Going down the data below, set down exactly the line with "fp_pool : ∀" and each line after it through the line with "intros Hp Ht."; no other lines.

[Start of Attachment]

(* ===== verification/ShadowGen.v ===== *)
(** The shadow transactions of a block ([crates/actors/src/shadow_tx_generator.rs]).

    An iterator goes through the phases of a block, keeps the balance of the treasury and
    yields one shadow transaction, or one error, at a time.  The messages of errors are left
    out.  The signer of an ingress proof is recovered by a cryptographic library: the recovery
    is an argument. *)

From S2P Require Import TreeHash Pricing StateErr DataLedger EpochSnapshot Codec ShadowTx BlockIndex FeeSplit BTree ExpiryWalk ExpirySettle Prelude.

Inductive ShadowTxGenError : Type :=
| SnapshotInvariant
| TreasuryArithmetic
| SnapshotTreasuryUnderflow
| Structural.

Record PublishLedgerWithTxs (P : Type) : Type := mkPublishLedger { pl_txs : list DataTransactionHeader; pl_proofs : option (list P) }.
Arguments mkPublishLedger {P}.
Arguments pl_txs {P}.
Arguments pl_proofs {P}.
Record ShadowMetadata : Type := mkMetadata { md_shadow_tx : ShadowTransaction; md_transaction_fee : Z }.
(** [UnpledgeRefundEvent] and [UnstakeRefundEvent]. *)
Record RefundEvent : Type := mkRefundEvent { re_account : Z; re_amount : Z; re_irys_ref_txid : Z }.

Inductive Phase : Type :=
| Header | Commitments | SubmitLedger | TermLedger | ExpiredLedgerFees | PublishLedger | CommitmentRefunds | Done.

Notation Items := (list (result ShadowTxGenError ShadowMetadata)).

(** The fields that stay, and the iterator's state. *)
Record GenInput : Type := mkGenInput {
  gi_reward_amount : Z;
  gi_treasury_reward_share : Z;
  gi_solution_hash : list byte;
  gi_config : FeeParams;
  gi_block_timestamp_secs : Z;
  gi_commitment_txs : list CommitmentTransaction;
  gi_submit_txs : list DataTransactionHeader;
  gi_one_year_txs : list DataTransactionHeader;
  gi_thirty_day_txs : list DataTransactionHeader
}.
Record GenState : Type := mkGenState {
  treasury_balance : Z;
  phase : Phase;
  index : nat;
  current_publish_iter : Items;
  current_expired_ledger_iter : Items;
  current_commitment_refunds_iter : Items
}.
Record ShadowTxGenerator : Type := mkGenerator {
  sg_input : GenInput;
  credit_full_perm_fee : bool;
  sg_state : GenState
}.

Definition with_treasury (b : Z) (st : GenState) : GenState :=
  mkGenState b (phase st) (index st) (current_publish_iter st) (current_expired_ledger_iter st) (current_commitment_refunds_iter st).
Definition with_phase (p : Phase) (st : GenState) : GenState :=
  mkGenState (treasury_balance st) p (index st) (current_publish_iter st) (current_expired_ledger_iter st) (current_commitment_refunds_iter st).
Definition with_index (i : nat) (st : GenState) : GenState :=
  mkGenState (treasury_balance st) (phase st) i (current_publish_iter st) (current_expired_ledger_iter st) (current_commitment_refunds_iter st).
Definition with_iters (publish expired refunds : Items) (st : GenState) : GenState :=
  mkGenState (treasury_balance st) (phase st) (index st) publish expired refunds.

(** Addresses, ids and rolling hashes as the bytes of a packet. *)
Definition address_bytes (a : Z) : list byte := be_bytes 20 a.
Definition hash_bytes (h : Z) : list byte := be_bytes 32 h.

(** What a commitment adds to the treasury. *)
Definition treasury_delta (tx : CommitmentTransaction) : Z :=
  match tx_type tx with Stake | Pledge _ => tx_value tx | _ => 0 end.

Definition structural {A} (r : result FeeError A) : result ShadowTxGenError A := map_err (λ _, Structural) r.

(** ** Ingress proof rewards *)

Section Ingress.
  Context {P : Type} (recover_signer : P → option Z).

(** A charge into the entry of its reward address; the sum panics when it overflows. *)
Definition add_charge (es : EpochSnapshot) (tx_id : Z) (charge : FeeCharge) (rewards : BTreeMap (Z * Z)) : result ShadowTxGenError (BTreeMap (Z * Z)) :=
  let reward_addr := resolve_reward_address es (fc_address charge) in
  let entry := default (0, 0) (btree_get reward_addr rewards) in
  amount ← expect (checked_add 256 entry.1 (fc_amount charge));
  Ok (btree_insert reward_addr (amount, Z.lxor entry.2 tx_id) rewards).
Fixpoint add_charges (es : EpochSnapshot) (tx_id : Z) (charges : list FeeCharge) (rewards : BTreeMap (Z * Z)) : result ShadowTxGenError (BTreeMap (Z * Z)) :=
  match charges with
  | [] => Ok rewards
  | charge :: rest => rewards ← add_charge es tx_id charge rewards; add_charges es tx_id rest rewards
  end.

[End of Attachment]
[Start of Attachment]

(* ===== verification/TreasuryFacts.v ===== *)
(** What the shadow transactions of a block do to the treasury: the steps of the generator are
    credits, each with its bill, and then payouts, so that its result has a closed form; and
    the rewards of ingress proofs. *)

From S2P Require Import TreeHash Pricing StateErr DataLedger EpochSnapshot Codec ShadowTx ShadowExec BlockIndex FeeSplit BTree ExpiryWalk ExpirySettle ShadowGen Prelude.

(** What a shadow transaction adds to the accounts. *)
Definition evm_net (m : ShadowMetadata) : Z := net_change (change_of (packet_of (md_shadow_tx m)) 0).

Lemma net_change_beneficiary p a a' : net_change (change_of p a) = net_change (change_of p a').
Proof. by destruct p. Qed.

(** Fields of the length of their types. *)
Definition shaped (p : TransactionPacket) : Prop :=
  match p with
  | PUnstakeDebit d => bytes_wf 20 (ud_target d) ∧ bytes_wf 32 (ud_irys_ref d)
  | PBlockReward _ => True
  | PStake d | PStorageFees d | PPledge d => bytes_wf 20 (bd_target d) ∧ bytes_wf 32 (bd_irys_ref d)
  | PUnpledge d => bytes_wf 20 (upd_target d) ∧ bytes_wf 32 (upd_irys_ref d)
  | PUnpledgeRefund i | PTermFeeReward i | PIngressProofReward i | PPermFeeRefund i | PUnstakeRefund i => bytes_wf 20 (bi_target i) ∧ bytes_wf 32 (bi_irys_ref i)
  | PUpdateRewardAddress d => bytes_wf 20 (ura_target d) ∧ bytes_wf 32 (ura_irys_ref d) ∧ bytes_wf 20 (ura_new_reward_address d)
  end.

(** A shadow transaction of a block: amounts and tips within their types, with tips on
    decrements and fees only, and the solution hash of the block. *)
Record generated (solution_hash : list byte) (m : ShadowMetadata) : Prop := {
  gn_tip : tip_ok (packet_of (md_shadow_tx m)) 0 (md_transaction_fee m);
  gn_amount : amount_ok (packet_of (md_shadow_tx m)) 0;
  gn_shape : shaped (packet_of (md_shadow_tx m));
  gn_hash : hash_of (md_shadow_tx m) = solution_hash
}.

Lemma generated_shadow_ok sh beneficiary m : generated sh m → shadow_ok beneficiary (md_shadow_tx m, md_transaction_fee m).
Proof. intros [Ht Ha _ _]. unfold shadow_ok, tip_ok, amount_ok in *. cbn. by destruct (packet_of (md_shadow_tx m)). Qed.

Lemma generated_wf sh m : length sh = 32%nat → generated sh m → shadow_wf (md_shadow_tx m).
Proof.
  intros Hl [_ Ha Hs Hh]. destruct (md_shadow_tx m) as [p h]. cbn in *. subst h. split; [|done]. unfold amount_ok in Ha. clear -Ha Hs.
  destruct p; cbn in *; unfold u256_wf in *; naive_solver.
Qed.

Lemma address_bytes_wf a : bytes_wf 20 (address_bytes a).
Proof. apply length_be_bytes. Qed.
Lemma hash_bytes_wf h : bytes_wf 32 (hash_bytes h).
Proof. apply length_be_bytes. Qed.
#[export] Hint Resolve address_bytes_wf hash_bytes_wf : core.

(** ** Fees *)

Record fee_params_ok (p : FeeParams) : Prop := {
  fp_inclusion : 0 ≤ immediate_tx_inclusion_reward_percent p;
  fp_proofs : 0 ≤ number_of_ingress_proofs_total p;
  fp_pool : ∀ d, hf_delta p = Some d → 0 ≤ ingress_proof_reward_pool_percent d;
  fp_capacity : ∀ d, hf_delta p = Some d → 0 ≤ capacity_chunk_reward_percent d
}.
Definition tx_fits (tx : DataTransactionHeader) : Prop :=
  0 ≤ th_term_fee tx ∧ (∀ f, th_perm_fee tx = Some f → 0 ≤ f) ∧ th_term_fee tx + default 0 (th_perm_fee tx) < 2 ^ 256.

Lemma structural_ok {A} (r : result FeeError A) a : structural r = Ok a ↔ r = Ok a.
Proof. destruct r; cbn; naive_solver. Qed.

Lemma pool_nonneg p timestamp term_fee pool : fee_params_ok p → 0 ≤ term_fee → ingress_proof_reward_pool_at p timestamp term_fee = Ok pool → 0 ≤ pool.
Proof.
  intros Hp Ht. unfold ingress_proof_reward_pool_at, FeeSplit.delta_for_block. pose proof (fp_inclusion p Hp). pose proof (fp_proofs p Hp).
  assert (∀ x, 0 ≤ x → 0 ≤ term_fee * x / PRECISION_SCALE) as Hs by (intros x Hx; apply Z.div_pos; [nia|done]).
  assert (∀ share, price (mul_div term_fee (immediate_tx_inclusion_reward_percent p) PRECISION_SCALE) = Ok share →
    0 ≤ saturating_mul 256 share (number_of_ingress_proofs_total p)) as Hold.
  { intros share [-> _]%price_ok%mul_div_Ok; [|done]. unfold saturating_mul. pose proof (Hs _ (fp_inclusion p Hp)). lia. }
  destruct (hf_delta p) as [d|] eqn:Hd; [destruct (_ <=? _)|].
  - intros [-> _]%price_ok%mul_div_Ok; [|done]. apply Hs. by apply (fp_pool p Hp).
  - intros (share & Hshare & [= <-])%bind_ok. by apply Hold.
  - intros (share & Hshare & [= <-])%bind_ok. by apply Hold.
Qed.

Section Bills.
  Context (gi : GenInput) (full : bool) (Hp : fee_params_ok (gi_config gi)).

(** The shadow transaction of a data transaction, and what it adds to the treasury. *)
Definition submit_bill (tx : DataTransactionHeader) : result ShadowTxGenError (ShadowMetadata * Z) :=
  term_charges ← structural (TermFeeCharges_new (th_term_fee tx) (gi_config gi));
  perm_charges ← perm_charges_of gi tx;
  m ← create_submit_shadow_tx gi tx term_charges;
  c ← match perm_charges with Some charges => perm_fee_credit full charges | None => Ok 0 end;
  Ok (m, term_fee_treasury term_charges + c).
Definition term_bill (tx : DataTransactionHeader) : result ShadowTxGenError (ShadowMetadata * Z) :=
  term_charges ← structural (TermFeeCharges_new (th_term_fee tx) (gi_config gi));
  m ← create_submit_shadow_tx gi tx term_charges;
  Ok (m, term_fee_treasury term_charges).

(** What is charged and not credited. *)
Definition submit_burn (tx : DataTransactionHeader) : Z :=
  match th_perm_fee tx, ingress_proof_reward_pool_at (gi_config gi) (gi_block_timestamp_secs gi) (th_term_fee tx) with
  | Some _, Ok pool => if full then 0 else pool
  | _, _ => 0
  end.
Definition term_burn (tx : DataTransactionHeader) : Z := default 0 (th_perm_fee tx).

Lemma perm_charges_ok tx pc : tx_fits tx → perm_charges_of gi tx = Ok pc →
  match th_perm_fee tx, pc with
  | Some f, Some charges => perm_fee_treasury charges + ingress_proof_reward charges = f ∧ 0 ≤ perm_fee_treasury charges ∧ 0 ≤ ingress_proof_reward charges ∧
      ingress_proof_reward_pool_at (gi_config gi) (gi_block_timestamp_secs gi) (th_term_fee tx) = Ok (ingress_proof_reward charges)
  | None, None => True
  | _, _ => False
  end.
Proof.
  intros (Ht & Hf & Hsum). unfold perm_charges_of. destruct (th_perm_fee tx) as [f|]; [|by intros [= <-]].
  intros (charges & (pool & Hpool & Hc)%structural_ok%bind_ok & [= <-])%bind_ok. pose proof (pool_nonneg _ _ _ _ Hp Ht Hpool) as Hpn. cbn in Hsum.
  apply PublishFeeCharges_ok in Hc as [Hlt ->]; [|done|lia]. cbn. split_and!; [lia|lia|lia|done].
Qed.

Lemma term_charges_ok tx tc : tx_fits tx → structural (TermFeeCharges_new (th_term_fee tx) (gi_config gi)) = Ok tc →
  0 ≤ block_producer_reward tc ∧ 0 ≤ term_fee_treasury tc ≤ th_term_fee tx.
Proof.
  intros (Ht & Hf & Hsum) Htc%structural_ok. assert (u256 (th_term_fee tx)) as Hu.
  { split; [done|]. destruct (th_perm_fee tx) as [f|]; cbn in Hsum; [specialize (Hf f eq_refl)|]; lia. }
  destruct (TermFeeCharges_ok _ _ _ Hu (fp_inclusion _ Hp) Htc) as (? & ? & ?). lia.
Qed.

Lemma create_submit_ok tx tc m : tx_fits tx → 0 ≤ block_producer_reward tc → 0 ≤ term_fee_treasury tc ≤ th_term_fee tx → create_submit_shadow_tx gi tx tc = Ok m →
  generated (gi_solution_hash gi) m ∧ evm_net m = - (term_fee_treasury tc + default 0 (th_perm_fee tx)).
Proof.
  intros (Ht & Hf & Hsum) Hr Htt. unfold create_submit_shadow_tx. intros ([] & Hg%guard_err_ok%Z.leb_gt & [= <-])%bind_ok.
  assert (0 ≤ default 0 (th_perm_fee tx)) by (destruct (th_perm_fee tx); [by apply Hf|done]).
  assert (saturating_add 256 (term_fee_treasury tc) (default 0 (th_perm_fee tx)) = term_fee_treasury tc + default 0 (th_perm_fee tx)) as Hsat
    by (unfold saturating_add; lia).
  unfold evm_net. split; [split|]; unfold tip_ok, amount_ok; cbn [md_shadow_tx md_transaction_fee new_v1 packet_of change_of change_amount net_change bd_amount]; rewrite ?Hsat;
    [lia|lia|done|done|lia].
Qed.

[End of Attachment]
[Start of Attachment]

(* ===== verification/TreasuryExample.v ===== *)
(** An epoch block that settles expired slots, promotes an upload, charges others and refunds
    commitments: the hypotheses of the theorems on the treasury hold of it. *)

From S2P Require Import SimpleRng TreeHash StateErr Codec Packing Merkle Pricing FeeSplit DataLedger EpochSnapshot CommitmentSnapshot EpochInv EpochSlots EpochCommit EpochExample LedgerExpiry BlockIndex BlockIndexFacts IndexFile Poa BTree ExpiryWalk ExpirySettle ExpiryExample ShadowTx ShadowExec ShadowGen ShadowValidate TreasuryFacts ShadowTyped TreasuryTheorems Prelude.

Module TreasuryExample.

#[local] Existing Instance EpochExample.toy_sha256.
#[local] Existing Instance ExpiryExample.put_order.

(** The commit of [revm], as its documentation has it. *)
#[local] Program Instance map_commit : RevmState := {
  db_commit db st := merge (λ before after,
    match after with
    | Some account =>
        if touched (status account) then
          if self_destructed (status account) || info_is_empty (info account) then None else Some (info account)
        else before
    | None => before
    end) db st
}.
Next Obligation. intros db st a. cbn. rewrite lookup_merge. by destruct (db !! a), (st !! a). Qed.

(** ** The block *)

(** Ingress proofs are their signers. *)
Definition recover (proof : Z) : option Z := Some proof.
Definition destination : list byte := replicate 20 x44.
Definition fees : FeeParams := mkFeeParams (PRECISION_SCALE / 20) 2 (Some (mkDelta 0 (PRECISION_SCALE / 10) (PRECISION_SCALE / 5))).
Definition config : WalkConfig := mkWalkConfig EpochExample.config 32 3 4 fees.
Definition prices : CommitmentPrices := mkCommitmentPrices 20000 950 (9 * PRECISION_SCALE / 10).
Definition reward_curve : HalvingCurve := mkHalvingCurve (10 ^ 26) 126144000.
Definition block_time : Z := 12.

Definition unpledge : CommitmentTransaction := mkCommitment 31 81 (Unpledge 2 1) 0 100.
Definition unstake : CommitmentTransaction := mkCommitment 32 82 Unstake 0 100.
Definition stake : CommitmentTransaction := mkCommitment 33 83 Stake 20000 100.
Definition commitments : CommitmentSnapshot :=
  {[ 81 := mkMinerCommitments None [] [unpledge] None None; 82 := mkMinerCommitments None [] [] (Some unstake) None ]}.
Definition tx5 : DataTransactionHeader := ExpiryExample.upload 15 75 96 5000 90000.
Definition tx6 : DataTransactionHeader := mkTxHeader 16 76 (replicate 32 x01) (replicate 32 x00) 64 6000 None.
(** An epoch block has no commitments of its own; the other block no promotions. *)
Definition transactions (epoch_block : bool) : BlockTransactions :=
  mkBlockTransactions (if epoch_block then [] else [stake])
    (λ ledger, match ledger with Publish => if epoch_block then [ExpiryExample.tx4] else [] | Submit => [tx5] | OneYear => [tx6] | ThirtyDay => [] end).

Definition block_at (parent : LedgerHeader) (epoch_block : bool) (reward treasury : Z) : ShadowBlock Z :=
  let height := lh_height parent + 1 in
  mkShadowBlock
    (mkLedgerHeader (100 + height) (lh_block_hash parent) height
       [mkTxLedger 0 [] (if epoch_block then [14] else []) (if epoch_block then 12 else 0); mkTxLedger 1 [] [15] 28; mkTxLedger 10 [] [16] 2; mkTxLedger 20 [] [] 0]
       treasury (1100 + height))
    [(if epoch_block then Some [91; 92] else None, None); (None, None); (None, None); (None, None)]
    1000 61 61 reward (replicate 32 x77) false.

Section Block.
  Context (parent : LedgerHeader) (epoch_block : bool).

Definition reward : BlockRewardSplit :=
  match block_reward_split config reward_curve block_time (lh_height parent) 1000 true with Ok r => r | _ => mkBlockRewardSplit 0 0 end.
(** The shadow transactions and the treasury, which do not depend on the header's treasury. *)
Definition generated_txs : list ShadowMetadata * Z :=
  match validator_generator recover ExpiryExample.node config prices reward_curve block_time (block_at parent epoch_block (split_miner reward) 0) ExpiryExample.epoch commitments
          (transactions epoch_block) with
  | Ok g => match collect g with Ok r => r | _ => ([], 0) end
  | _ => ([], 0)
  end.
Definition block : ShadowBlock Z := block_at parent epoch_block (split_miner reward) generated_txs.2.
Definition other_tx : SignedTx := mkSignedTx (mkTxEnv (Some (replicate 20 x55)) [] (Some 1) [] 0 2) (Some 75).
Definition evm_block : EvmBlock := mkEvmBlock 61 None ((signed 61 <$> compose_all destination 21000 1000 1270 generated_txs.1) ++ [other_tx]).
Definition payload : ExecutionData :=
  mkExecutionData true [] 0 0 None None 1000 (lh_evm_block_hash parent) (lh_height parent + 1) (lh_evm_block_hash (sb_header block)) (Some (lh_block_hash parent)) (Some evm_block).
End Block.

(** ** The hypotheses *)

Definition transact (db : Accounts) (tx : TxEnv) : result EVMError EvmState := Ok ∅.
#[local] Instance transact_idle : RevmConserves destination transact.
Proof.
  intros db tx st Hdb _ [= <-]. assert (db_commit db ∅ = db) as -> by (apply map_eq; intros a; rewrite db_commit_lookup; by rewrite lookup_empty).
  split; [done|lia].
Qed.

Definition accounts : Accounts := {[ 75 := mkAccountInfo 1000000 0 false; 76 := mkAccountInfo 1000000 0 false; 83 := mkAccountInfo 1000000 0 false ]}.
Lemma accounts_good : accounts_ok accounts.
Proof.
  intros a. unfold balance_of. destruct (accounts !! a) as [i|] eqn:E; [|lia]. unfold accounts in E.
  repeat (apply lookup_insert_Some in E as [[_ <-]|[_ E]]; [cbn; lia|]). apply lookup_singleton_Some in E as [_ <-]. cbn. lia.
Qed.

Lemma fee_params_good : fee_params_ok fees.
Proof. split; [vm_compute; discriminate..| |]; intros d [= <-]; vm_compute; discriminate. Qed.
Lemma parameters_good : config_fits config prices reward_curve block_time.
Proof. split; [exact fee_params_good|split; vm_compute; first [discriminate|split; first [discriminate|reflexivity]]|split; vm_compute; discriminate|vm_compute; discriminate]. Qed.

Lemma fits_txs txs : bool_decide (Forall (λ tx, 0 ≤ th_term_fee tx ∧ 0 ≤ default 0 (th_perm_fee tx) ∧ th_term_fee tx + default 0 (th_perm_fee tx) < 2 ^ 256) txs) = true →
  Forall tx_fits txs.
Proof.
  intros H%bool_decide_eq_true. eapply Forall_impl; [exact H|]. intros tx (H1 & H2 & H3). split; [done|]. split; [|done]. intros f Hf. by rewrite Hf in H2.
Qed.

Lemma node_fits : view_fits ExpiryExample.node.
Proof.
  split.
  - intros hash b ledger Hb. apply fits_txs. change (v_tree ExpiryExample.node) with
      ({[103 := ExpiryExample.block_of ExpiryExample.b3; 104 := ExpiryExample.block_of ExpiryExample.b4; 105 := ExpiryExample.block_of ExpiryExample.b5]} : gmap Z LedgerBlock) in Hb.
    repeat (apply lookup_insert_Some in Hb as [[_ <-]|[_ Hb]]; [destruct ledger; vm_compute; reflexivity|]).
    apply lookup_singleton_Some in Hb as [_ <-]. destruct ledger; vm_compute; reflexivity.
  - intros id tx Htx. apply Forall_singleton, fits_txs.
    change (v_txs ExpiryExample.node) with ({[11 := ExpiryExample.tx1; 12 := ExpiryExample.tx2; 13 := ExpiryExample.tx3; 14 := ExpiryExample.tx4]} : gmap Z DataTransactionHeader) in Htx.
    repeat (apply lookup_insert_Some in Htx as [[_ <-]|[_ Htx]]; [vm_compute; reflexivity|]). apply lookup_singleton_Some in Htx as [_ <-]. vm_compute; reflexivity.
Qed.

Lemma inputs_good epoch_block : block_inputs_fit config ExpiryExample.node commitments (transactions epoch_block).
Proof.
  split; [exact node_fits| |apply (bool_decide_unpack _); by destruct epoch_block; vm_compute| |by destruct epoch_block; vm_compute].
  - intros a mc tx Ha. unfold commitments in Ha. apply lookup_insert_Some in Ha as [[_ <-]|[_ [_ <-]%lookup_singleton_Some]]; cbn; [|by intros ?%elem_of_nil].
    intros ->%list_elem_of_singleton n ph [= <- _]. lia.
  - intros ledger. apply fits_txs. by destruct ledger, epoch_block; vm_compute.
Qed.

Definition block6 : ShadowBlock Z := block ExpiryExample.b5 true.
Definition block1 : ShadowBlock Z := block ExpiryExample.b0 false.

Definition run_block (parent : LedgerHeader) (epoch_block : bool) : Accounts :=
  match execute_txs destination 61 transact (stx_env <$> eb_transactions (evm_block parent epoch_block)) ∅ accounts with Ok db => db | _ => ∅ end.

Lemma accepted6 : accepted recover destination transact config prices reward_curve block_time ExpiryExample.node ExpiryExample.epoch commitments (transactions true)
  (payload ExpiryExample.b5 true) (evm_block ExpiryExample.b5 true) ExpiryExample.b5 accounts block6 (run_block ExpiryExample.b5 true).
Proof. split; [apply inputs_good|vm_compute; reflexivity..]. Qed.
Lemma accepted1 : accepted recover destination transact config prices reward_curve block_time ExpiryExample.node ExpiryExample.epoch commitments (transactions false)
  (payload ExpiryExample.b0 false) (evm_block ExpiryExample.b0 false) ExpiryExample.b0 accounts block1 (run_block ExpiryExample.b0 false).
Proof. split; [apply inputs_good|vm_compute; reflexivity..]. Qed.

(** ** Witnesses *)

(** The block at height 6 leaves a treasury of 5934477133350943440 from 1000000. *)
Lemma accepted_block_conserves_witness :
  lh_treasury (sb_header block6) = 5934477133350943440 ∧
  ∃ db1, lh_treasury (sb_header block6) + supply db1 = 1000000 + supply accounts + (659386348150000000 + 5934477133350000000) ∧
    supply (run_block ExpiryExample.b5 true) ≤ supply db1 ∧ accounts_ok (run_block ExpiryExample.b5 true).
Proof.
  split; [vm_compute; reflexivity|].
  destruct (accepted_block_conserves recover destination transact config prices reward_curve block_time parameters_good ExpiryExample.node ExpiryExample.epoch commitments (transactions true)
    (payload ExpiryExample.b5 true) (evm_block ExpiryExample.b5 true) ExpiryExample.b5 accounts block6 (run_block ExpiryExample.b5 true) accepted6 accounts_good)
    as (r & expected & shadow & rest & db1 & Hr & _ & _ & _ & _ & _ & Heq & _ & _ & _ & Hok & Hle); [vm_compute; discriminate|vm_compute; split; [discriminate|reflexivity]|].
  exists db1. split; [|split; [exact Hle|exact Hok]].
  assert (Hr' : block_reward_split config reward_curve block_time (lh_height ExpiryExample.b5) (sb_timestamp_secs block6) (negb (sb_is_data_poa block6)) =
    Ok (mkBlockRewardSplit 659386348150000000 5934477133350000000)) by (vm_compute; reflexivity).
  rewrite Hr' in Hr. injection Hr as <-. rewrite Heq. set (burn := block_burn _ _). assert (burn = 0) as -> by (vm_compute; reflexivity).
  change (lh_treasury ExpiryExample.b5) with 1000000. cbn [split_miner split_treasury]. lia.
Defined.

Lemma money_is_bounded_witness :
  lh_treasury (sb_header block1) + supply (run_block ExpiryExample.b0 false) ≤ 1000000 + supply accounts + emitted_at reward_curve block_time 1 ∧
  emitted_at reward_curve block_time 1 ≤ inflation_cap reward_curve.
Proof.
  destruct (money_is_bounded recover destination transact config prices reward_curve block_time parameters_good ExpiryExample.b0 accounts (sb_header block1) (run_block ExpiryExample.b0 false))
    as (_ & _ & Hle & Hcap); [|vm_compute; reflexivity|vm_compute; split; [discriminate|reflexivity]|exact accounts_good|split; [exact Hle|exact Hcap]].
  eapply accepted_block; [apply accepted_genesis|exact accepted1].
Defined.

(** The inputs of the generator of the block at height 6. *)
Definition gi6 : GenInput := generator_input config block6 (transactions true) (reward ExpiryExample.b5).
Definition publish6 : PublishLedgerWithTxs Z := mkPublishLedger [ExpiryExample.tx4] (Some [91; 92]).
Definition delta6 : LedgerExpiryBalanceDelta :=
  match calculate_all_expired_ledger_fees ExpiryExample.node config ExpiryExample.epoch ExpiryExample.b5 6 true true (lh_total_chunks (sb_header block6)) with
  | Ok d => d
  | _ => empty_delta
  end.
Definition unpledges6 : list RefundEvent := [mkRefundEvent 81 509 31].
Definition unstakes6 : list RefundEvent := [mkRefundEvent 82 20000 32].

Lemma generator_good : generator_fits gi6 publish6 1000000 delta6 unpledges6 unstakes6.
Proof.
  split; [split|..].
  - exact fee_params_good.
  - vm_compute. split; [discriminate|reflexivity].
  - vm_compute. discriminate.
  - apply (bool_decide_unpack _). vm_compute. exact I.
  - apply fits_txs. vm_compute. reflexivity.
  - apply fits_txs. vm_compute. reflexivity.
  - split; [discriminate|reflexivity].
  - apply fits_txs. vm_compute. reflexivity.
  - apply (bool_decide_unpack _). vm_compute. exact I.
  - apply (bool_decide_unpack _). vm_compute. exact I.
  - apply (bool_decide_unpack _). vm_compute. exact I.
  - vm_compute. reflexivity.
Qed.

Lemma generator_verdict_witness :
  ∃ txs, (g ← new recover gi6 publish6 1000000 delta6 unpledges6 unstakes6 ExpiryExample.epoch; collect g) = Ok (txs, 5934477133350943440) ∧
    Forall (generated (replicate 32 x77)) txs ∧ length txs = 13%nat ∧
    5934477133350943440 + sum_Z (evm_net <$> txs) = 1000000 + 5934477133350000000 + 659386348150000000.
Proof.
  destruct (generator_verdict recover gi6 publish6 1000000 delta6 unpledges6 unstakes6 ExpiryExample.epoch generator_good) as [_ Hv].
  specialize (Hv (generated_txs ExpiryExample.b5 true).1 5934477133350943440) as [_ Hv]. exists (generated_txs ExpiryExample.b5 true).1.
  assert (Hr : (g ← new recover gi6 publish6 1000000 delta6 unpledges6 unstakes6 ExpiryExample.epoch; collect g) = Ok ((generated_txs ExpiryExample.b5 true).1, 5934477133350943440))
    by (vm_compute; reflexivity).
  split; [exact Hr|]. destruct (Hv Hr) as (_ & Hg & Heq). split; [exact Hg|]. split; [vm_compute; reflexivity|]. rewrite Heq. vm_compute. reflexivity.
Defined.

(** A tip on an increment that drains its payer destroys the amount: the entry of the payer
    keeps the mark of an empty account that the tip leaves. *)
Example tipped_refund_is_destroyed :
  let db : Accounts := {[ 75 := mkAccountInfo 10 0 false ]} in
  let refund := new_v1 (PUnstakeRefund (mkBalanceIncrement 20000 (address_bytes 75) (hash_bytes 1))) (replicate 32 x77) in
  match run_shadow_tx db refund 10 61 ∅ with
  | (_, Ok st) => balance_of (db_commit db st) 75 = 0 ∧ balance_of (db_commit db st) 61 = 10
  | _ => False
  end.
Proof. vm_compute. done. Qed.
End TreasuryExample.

[End of Attachment]

RESPONSE AREA:
  fp_pool : ∀ d, hf_delta p = Some d → 0 ≤ ingress_proof_reward_pool_percent d;
  fp_capacity : ∀ d, hf_delta p = Some d → 0 ≤ capacity_chunk_reward_percent d
}.
Definition tx_fits (tx : DataTransactionHeader) : Prop :=
  0 ≤ th_term_fee tx ∧ (∀ f, th_perm_fee tx = Some f → 0 ≤ f) ∧ th_term_fee tx + default 0 (th_perm_fee tx) < 2 ^ 256.

Lemma structural_ok {A} (r : result FeeError A) a : structural r = Ok a ↔ r = Ok a.
Proof. destruct r; cbn; naive_solver. Qed.

Lemma pool_nonneg p timestamp term_fee pool : fee_params_ok p → 0 ≤ term_fee → ingress_proof_reward_pool_at p timestamp term_fee = Ok pool → 0 ≤ pool.
Proof.
  intros Hp Ht. unfold ingress_proof_reward_pool_at, FeeSplit.delta_for_block. pose proof (fp_inclusion p Hp). pose proof (fp_proofs p Hp).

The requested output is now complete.